- WHAT IS REQUIRED -
Locate the line bearing "Sample.resting_cell 117 100 1;" in the material below, then reproduce it and each following line up to and including the line bearing "assert (D1 : sqrt".

- LISTED RECORDS -
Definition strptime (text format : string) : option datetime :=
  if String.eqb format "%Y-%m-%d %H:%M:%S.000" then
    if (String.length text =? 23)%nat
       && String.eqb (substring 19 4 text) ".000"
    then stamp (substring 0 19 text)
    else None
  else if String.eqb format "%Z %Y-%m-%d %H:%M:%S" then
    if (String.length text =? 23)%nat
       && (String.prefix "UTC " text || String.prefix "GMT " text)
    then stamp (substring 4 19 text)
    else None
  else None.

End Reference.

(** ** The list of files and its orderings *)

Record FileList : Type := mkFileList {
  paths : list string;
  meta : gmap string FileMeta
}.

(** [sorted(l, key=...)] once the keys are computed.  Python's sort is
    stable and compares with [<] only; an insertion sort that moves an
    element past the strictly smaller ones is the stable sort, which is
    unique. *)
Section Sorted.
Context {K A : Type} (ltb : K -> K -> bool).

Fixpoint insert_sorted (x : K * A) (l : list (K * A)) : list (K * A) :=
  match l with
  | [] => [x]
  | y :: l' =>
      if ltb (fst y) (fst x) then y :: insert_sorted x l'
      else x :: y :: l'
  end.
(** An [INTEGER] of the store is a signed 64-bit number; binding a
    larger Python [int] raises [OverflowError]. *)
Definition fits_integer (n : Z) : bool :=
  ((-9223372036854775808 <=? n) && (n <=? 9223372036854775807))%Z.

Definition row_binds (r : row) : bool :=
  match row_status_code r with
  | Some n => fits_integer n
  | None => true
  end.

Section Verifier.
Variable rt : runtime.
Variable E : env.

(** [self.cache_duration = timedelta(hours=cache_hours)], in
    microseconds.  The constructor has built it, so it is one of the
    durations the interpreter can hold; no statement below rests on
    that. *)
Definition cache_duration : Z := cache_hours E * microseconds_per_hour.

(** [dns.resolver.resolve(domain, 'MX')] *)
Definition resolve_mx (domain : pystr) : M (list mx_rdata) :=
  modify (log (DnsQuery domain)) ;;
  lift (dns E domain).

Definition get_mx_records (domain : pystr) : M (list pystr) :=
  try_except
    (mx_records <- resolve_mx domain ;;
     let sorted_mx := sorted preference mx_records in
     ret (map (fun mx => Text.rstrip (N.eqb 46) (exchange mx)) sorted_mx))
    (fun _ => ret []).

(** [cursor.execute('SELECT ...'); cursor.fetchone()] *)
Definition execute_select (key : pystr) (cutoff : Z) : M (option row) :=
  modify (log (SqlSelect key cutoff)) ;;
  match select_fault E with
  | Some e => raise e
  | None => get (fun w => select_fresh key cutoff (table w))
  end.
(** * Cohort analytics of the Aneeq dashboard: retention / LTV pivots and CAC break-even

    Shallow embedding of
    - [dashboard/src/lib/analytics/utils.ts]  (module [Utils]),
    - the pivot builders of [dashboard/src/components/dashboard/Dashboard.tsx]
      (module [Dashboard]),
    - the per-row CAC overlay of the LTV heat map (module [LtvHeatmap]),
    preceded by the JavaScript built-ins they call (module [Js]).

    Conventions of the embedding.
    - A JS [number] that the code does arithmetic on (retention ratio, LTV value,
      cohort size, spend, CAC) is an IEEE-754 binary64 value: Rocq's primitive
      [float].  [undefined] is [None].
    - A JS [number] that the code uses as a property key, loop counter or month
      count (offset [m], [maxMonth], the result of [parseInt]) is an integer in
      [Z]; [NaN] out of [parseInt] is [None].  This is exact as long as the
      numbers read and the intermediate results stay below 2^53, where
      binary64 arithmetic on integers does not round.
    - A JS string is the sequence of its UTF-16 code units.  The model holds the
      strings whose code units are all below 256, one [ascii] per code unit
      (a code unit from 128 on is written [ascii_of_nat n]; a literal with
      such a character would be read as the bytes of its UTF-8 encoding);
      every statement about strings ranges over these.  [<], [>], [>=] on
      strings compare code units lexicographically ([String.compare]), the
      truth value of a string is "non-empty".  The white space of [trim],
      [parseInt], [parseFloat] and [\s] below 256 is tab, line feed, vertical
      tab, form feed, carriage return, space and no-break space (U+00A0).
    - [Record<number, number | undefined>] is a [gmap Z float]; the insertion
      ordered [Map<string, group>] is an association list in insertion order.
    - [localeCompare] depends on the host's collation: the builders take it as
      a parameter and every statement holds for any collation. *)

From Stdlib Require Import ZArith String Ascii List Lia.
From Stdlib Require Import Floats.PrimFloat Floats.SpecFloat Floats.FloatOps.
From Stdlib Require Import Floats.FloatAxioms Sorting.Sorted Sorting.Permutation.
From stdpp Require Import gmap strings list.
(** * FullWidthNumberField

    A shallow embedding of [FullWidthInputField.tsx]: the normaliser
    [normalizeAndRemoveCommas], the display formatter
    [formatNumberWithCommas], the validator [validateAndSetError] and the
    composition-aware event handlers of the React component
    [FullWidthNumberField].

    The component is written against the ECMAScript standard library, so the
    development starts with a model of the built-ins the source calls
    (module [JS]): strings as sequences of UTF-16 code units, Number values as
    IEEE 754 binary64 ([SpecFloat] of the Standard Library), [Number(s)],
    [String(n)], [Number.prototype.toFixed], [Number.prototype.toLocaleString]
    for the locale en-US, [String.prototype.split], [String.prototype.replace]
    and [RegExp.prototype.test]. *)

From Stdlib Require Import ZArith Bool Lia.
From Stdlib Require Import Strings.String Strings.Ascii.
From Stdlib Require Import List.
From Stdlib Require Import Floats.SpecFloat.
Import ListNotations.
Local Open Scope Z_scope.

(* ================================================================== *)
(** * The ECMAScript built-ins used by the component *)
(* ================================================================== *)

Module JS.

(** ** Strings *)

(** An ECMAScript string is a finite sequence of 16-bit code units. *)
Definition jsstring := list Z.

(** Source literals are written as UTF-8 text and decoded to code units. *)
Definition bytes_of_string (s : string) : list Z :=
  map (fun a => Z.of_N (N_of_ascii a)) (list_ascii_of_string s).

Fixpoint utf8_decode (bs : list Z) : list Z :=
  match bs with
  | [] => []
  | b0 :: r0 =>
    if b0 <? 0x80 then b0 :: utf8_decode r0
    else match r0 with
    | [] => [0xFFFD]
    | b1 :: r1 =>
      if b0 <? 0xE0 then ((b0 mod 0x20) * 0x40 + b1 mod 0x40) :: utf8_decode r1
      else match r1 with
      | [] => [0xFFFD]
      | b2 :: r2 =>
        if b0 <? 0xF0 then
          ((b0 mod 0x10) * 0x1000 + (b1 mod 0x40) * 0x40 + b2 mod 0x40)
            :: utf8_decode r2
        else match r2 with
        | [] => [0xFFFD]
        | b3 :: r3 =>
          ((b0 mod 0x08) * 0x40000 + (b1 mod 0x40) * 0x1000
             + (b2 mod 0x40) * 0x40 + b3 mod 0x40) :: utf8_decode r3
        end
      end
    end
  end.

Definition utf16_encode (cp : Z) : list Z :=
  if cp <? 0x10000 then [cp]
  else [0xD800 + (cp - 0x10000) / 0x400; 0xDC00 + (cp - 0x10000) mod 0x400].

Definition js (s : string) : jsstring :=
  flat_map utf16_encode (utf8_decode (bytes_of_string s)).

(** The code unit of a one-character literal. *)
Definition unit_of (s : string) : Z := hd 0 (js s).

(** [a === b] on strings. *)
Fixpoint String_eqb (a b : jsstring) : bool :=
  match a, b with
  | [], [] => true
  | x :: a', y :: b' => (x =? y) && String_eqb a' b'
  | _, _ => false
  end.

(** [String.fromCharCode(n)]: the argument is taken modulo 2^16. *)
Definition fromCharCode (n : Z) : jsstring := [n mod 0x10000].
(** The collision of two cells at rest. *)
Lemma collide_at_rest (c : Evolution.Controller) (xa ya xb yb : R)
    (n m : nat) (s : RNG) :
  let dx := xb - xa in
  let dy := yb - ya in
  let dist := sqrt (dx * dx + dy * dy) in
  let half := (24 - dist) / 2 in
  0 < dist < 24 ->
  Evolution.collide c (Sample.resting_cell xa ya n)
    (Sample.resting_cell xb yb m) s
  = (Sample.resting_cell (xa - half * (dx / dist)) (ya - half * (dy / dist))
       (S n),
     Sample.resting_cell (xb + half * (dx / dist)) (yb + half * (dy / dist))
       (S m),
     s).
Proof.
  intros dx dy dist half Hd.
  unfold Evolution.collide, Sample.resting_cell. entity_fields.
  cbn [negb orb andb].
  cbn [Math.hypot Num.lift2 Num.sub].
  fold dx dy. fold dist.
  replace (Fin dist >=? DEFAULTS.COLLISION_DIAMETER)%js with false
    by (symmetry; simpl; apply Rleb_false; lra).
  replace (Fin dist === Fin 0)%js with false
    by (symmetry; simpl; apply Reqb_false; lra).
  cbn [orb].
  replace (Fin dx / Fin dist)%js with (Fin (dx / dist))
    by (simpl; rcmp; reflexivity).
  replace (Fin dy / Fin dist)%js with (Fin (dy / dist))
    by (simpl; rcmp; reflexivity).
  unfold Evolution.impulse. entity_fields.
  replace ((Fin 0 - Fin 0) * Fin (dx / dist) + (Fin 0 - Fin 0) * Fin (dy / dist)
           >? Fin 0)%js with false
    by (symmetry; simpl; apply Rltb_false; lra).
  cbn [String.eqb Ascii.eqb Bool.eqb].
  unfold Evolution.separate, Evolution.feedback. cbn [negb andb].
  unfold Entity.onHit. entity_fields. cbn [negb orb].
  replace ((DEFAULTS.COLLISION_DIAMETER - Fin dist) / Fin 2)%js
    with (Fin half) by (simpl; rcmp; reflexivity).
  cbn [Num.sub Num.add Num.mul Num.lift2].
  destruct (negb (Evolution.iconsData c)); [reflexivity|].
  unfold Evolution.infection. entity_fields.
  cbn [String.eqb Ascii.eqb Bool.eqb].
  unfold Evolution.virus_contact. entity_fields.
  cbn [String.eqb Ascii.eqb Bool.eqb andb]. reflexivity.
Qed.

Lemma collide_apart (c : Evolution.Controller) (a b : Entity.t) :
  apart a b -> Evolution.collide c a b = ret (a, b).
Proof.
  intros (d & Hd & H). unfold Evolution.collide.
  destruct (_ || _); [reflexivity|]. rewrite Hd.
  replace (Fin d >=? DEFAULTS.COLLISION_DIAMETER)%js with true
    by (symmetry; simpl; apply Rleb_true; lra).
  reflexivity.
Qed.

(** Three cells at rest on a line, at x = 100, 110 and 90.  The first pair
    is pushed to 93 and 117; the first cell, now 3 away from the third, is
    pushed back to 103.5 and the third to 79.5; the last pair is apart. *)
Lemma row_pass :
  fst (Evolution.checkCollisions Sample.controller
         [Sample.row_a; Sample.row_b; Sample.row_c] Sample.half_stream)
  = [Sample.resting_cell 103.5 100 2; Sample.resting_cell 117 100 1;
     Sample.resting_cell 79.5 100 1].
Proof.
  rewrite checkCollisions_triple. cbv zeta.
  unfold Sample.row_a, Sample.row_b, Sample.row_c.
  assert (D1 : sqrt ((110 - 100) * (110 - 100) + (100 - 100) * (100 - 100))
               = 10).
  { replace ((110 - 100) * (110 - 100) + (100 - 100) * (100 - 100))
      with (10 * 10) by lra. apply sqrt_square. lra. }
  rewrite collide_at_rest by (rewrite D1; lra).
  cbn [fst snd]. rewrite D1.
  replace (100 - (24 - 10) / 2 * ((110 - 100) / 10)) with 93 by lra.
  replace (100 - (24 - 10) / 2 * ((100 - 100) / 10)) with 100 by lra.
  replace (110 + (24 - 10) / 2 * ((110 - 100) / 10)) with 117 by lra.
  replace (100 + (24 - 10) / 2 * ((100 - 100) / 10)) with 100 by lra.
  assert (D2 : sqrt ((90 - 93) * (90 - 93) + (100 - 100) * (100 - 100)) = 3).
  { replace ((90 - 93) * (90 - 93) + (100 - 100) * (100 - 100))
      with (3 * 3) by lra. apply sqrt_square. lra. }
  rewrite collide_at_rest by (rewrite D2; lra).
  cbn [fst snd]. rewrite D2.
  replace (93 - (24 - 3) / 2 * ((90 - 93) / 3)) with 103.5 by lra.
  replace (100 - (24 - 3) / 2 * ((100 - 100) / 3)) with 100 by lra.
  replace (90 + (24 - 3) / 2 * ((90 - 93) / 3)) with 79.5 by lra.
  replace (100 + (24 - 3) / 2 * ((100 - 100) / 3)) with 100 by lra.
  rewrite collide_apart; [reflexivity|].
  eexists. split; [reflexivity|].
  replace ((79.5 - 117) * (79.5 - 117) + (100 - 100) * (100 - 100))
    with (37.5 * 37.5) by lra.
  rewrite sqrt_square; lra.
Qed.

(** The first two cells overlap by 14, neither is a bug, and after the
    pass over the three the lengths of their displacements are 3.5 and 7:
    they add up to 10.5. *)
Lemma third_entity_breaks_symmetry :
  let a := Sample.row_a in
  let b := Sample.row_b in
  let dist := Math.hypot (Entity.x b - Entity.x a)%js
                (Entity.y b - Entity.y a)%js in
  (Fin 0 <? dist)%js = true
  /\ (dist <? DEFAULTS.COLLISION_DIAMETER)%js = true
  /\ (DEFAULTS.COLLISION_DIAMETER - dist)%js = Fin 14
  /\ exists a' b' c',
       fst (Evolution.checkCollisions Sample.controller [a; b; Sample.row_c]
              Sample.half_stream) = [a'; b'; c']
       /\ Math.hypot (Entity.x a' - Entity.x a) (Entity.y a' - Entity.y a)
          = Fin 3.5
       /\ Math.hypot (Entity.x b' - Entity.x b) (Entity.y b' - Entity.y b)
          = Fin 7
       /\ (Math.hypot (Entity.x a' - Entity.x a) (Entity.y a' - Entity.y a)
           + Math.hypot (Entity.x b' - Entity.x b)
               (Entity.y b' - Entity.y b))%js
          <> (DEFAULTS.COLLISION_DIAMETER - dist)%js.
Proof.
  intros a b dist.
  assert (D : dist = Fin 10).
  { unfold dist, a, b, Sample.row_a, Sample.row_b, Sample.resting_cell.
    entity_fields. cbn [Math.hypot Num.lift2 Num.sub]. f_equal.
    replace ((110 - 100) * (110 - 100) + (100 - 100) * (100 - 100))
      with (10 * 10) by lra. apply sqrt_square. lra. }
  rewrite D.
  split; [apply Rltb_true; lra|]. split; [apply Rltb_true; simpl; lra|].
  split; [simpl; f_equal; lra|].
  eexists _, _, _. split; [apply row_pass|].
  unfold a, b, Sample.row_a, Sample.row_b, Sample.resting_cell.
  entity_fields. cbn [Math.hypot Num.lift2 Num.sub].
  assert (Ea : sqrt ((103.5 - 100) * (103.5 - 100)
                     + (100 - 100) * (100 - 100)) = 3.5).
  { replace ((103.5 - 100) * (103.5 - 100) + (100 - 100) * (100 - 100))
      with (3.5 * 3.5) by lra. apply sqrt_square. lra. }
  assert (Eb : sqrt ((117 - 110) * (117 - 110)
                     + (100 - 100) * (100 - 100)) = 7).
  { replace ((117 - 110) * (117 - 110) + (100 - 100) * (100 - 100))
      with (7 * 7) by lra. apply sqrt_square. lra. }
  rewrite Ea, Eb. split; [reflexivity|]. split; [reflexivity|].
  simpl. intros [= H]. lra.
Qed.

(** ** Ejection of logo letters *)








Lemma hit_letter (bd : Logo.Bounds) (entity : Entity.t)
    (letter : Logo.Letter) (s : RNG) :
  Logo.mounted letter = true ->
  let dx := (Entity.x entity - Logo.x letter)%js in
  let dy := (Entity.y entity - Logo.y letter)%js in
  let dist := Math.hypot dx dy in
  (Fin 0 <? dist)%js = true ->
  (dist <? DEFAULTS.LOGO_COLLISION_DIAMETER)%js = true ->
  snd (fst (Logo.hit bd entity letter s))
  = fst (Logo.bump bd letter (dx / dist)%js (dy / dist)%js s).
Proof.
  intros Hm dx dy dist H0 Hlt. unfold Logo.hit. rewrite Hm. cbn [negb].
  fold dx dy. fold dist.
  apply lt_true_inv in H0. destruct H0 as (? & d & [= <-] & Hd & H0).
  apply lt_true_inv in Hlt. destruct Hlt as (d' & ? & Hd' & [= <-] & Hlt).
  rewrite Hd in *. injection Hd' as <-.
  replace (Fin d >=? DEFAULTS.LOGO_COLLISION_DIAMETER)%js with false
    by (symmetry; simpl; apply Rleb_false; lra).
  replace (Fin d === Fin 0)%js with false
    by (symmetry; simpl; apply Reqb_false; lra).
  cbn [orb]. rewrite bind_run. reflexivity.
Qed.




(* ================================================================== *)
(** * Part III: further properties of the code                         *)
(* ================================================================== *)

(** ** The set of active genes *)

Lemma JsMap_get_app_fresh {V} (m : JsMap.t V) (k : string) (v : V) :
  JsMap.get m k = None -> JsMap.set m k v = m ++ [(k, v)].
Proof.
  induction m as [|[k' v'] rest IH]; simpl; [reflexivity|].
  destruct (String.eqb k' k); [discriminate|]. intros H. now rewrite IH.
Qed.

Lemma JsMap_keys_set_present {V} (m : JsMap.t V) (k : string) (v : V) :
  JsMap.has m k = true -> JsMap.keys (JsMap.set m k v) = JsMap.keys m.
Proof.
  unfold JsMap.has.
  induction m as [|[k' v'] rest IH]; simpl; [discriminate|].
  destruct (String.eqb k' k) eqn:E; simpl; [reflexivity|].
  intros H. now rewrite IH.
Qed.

- SOLUTION TO THE PROBLEM -
  = [Sample.resting_cell 103.5 100 2; Sample.resting_cell 117 100 1;
     Sample.resting_cell 79.5 100 1].
Proof.
  rewrite checkCollisions_triple. cbv zeta.
  unfold Sample.row_a, Sample.row_b, Sample.row_c.
  assert (D1 : sqrt ((110 - 100) * (110 - 100) + (100 - 100) * (100 - 100))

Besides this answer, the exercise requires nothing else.